Sebuah peristiwa angin puting beliung menerjang Desa Pondok Udik, Kecamatan Kemang, Kabupaten Bogor, Jawa Barat, pada Senin (29/12/2025). Fenomena alam ini tidak hanya merusak puluhan rumah warga, tetapi juga menyebabkan bagian sayap pesawat bekas dari sebuah gudang penampungan terempas dan menimpa permukiman.
Kerusakan Parah dan Pendataan
Kepala Desa Pondok Udik, M Sutisna, melaporkan bahwa setidaknya 30 rumah warga mengalami kerusakan akibat terjangan puting beliung tersebut. Tingkat kerusakan bervariasi, dengan beberapa rumah dilaporkan hancur total hingga 100 persen, sementara yang lain mengalami kerusakan minimal 50 persen, terutama pada bagian atap dan dinding.
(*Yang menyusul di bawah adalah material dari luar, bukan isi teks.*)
Lemma lstrip_fixed (c : Z) (t : str) :
  isspace c = false -> lstrip (c :: t) = c :: t.
Proof. intros H; simpl; rewrite H; reflexivity. Qed.

Lemma strip_shape (s : str) :
  strip s = []
  \/ exists c t, strip s = c :: t /\ isspace c = false
                 /\ exists c' t', rev (strip s) = c' :: t' /\ isspace c' = false.
Proof.
  unfold strip, rstrip. set (a := lstrip s).
  destruct (lstrip_split (rev a)) as (w & Hw & Hsp).
  destruct (lstrip (rev a)) as [|c' t'] eqn:E; [left; reflexivity|].
  right. pose proof (lstrip_head _ _ _ E) as Hc'.
  assert (Ha : a = rev (c' :: t') ++ rev w).
  { rewrite <- rev_app_distr, <- Hw, rev_involutive; reflexivity. }
  destruct (rev (c' :: t')) as [|c t] eqn:Er.
  - apply (f_equal (@List.length Z)) in Er.
    rewrite length_rev in Er; discriminate.
  - exists c, t. split; [reflexivity|]. split.
    + unfold a in Ha. simpl in Ha. apply (lstrip_head s c (t ++ rev w)); exact Ha.
    + exists c', t'. split; [|exact Hc'].
      rewrite <- Er, rev_involutive; reflexivity.
Qed.

Lemma strip_idempotent (s : str) : strip (strip s) = strip s.
Proof.
  destruct (strip_shape s) as [->|(c & t & E & Hc & c' & t' & Er & Hc')];
    [reflexivity|].
  rewrite E in *. unfold strip at 1, rstrip.
  rewrite (lstrip_fixed c t Hc), Er, (lstrip_fixed c' t' Hc'), <- Er.
  apply rev_involutive.
Qed.

(** X16: the [message_id] the validator yields is not empty, neither starts
    nor ends with whitespace, and is a fixed point: validating it again
    yields it unchanged. *)
Theorem validate_message_id_normal (v v' : str) :
  validate_message_id v = Ok v' ->
  v' <> []
  /\ (forall c t, v' = c :: t -> isspace c = false)
  /\ (forall c t, v' = t ++ [c] -> isspace c = false)
  /\ validate_message_id v' = Ok v'.
Proof.
  intros H. apply validate_message_id_ok in H as [-> Hne].
  destruct (strip_shape v) as [E|(c & t & E & Hc & c' & t' & Er & Hc')];
    [contradiction|].
  split; [exact Hne|]. split; [|split].
  - intros c0 t0 E0. rewrite E in E0; injection E0 as <- _; exact Hc.
  - intros c0 t0 E0. rewrite E0, rev_app_distr in Er.
    injection Er as <- _; exact Hc'.
  - apply validate_message_id_ok. rewrite strip_idempotent; auto.
Qed.

Lemma validate_message_id_normal_witness :
  validate_message_id (u "  m 1 ") = Ok (u "m 1")
  /\ u "m 1" <> []
  /\ (forall c t, u "m 1" = c :: t -> isspace c = false)
  /\ (forall c t, u "m 1" = t ++ [c] -> isspace c = false)
  /\ validate_message_id (u "m 1") = Ok (u "m 1").
Proof.
  split; [reflexivity|].
  apply (validate_message_id_normal (u "  m 1 ")); reflexivity.
Defined.

(** X17: what [validate_e164] accepts, and how: the value is a plus sign,
    then one or more decimal digits of any script, then possibly one final
    newline; it is returned unchanged. *)
Theorem validate_e164_accepts (v v' : str) :
  validate_e164 v = Ok v'
  <-> v' = v
      /\ exists ds, ds <> [] /\ forallb Re.decimal_digit ds = true
                    /\ (v = 43 :: ds \/ v = 43 :: ds ++ [10]).
Proof. rewrite validate_e164_ok, match_e164_spec; reflexivity. Qed.

Section KnownMembers.

Variable datetime_validator : json -> option datetime.

Lemma lookup_known (key : str) (m : list (str * json)) :
  known_member key = true ->
  lookup key (filter (fun kv => known_member (fst kv)) m) = lookup key m.
Proof.
  intros K; induction m as [|[k v] m IH]; [reflexivity|]. simpl.
  destruct (known_member k) eqn:E; simpl.
  - rewrite IH; reflexivity.
  - destruct (str_eqb k key) eqn:E'; [|exact IH].
    apply str_eqb_eq in E'; congruence.
Qed.

(** X18: only the members named [message_id], [from], [from_], [to], [ts]
    and [text] count: validation gives the same payload, or the same errors,
    when every other member of the body is removed. *)
Theorem model_validate_known_members (m : list (str * json)) :
  model_validate datetime_validator
    (JObject (filter (fun kv => known_member (fst kv)) m))
  = model_validate datetime_validator (JObject m).
Proof.
  unfold model_validate, field_message_id, field_from, field_to, field_ts,
    field_text.
  rewrite !lookup_known by reflexivity. reflexivity.
Qed.

End KnownMembers.

(** ** Outcomes of the webhook endpoint *)

Lemma insert_message_has_key (db : table) (now : datetime) (id f t : str)
    (ts : datetime) (x : option str) :
  has_key (fst (insert_message db now id f t ts x)) id = true.
Proof.
  destruct (has_key db id) eqn:E.
  - rewrite insert_message_duplicate by assumption; exact E.
  - rewrite insert_message_created by assumption; simpl.
    apply has_key_In. rewrite map_app; apply in_or_app; right; simpl; auto.
Qed.

Lemma insert_message_snd (db : table) (now : datetime) (id f t : str)
    (ts : datetime) (x : option str) :
  snd (insert_message db now id f t ts x) = negb (has_key db id).
Proof.
  destruct (has_key db id) eqn:E.
  - rewrite insert_message_duplicate by assumption; reflexivity.
  - rewrite insert_message_created by assumption; reflexivity.
Qed.


Section WebhookOutcomes.

Variable datetime_validator : json -> option datetime.

(** X19: a request answered 200 passed validation and verification, and its
    message is in the table afterwards under its normalised id; it was
    appended as a new row when the id was free ([created]), and the table
    was left as it was when the id was taken ([duplicate]). *)
Theorem webhook_accepted_is_stored (cfg : Config.t) (db : table)
    (utcnow : datetime) (req : Request.t) :
  let out := webhook_endpoint datetime_validator cfg db utcnow req in
  Response.status_code (snd out) = 200 ->
  exists payload x_signature,
    request_validation datetime_validator req = Ok (payload, x_signature)
    /\ verify_signature cfg (Request.body req) x_signature = Ok true
    /\ has_key (fst out) (WebhookPayload.message_id payload) = true
    /\ (has_key db (WebhookPayload.message_id payload) = false ->
        Response.logged_result (snd out) = Some "created"%string
        /\ fst out
           = db ++ [Row.mk (WebhookPayload.message_id payload)
                      (WebhookPayload.from_ payload) (WebhookPayload.to payload)
                      (isoformat (WebhookPayload.ts payload))
                      (WebhookPayload.text payload) (isoformat utcnow)])
    /\ (has_key db (WebhookPayload.message_id payload) = true ->
        Response.logged_result (snd out) = Some "duplicate"%string
        /\ fst out = db).
Proof.
  unfold webhook_endpoint.
  destruct (request_validation datetime_validator req) as [[payload sig]|errs];
    [|discriminate].
  destruct (verify_signature cfg (Request.body req) sig) as [[|]|e] eqn:S;
    try discriminate.
  intros _. exists payload, sig.
  pose proof (insert_message_has_key db utcnow
                (WebhookPayload.message_id payload) (WebhookPayload.from_ payload)
                (WebhookPayload.to payload) (WebhookPayload.ts payload)
                (WebhookPayload.text payload)) as K.
  split; [reflexivity|]. split; [exact S|].
  destruct (has_key db (WebhookPayload.message_id payload)) eqn:E.
  - rewrite insert_message_duplicate in * by assumption. simpl in *.
    repeat split; auto; discriminate.
  - rewrite insert_message_created in * by assumption. simpl in *.
    repeat split; auto; discriminate.
Qed.

(** X20: a retry is safe: when a request was answered 200, the same request
    sent again, at any later time, is answered 200 as a duplicate and leaves
    the table as the first one left it. *)
Theorem webhook_retry (cfg : Config.t) (db : table) (t1 t2 : datetime)
    (req : Request.t) :
  let first := webhook_endpoint datetime_validator cfg db t1 req in
  Response.status_code (snd first) = 200 ->
  webhook_endpoint datetime_validator cfg (fst first) t2 req
  = (fst first, Response.mk 200 [] (Some "duplicate"%string)).
Proof.
  unfold webhook_endpoint.
  destruct (request_validation datetime_validator req) as [[payload sig]|errs];
    [|discriminate].
  destruct (verify_signature cfg (Request.body req) sig) as [[|]|e];
    try discriminate.
  intros _.
  pose proof (insert_message_has_key db t1
                (WebhookPayload.message_id payload) (WebhookPayload.from_ payload)
                (WebhookPayload.to payload) (WebhookPayload.ts payload)
                (WebhookPayload.text payload)) as K.
  destruct (insert_message db t1 _ _ _ _ _) as [db1 b]. simpl in *.
  rewrite insert_message_duplicate by exact K. reflexivity.
Qed.


Lemma model_validate_row_valid (j : json) (p : WebhookPayload.t) :
  model_validate datetime_validator j = Ok p ->
  Re.match_e164 (WebhookPayload.from_ p) = true
  /\ Re.match_e164 (WebhookPayload.to p) = true
  /\ WebhookPayload.message_id p <> []
  /\ strip (WebhookPayload.message_id p) = WebhookPayload.message_id p.
Proof.
  destruct j; try discriminate. intros H.
  apply model_validate_ok in H as (H1 & H2 & H3 & _ & _).
  apply field_message_id_ok in H1 as (v & _ & -> & Hne).
  unfold field_from in H2. apply field_e164_ok in H2 as [_ H2].
  unfold field_to in H3. apply field_e164_ok in H3 as [_ H3].
  rewrite strip_idempotent. auto.
Qed.

(** X22: what the endpoint stores is valid: when every row of the table has
    a sender and a recipient that the phone pattern matches and a non-empty
    [message_id] free of surrounding whitespace, so has every row of the
    table after any request. *)
Theorem webhook_keeps_rows_valid (cfg : Config.t) (db : table)
    (utcnow : datetime) (req : Request.t) :
  forallb row_valid db = true ->
  forallb row_valid
    (fst (webhook_endpoint datetime_validator cfg db utcnow req)) = true.
Proof.
  intros V. unfold webhook_endpoint.
  destruct (request_validation datetime_validator req) as [[payload sig]|errs] eqn:RV;
    [|exact V].
  destruct (verify_signature cfg (Request.body req) sig) as [[|]|e];
    try exact V.
  destruct (has_key db (WebhookPayload.message_id payload)) eqn:E.
  - rewrite insert_message_duplicate by assumption; exact V.
  - rewrite insert_message_created by assumption; simpl.
    rewrite forallb_app, V; simpl. rewrite andb_true_r.
    unfold request_validation in RV.
    destruct (Request.json_body req) as [j|]; [|destruct (Request.x_signature req); discriminate].
    destruct (model_validate datetime_validator j) as [p|] eqn:MV;
      [|destruct (Request.x_signature req); discriminate].
    destruct (Request.x_signature req); [|discriminate].
    injection RV as -> _.
    apply model_validate_row_valid in MV as (H1 & H2 & H3 & H4).
    unfold row_valid; simpl. rewrite H1, H2, H4, str_eqb_refl.
    destruct (WebhookPayload.message_id payload); [congruence | reflexivity].
Qed.


End WebhookOutcomes.

Lemma webhook_accepted_is_stored_witness :
  let req := Request.mk Sample.body_ok (Some Sample.json_ok)
               (Some (Hmac.hexdigest (u "testsecret") Sample.body_ok)) in
  let out := webhook_endpoint iso_datetime Sample.cfg [] Sample.now1 req in
  Response.status_code (snd out) = 200
  /\ exists payload x_signature,
       request_validation iso_datetime req = Ok (payload, x_signature)
       /\ verify_signature Sample.cfg (Request.body req) x_signature = Ok true
       /\ has_key (fst out) (WebhookPayload.message_id payload) = true
       /\ (has_key [] (WebhookPayload.message_id payload) = false ->
           Response.logged_result (snd out) = Some "created"%string
           /\ fst out
              = [] ++ [Row.mk (WebhookPayload.message_id payload)
                         (WebhookPayload.from_ payload)
                         (WebhookPayload.to payload)
                         (isoformat (WebhookPayload.ts payload))
                         (WebhookPayload.text payload)
                         (isoformat Sample.now1)])
       /\ (has_key [] (WebhookPayload.message_id payload) = true ->
           Response.logged_result (snd out) = Some "duplicate"%string
           /\ fst out = []).
Proof.
  assert (H : Response.status_code
                (snd (webhook_endpoint iso_datetime Sample.cfg [] Sample.now1
                        (Request.mk Sample.body_ok (Some Sample.json_ok)
                           (Some (Hmac.hexdigest (u "testsecret")
                                    Sample.body_ok))))) = 200)
    by (vm_compute; reflexivity).
  split; [exact H|].
  apply (webhook_accepted_is_stored iso_datetime); exact H.
Defined.

Lemma webhook_retry_witness :
  let req := Request.mk Sample.body_ok (Some Sample.json_ok)
               (Some (Hmac.hexdigest (u "testsecret") Sample.body_ok)) in
  let first := webhook_endpoint iso_datetime Sample.cfg [] Sample.now1 req in
  Response.status_code (snd first) = 200
  /\ webhook_endpoint iso_datetime Sample.cfg (fst first) Sample.now2 req
     = (fst first, Response.mk 200 [] (Some "duplicate"%string)).
Proof.
  assert (H : Response.status_code
                (snd (webhook_endpoint iso_datetime Sample.cfg [] Sample.now1
                        (Request.mk Sample.body_ok (Some Sample.json_ok)
                           (Some (Hmac.hexdigest (u "testsecret")
                                    Sample.body_ok))))) = 200)
    by (vm_compute; reflexivity).
  split; [exact H|].
  apply (webhook_retry iso_datetime); exact H.
Defined.

Lemma webhook_keeps_rows_valid_witness :
  let req := Request.mk Sample.body_ok (Some Sample.json_ok)
               (Some (Hmac.hexdigest (u "testsecret") Sample.body_ok)) in
  forallb row_valid Sample.db_utc = true
  /\ forallb row_valid
       (fst (webhook_endpoint iso_datetime Sample.cfg Sample.db_utc
               Sample.now1 req)) = true.
Proof.
  split; [reflexivity|].
  apply (webhook_keeps_rows_valid iso_datetime); reflexivity.
Defined.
“Kalau kami lihat kerusakan ada yang mencapai 100 persen rumah tersebut hancur, minimal 50 persen daripada kerusakan rumah tersebut. Rata-rata kerusakan bagian atap dan juga ada bagian dinding yang hancur,” ujar Sutisna di lokasi kejadian, Senin (29/12/2025).
Meskipun kerusakan fisik cukup parah, Sutisna memastikan tidak ada korban jiwa dalam peristiwa ini. “Alhamdulillah korban jiwa tidak ada. Semuanya selamat. Tidak ada korban jiwa. Namanya ini kerusakannya lebih ke arah fisik daripada rumah-rumah tersebut,” imbuhnya.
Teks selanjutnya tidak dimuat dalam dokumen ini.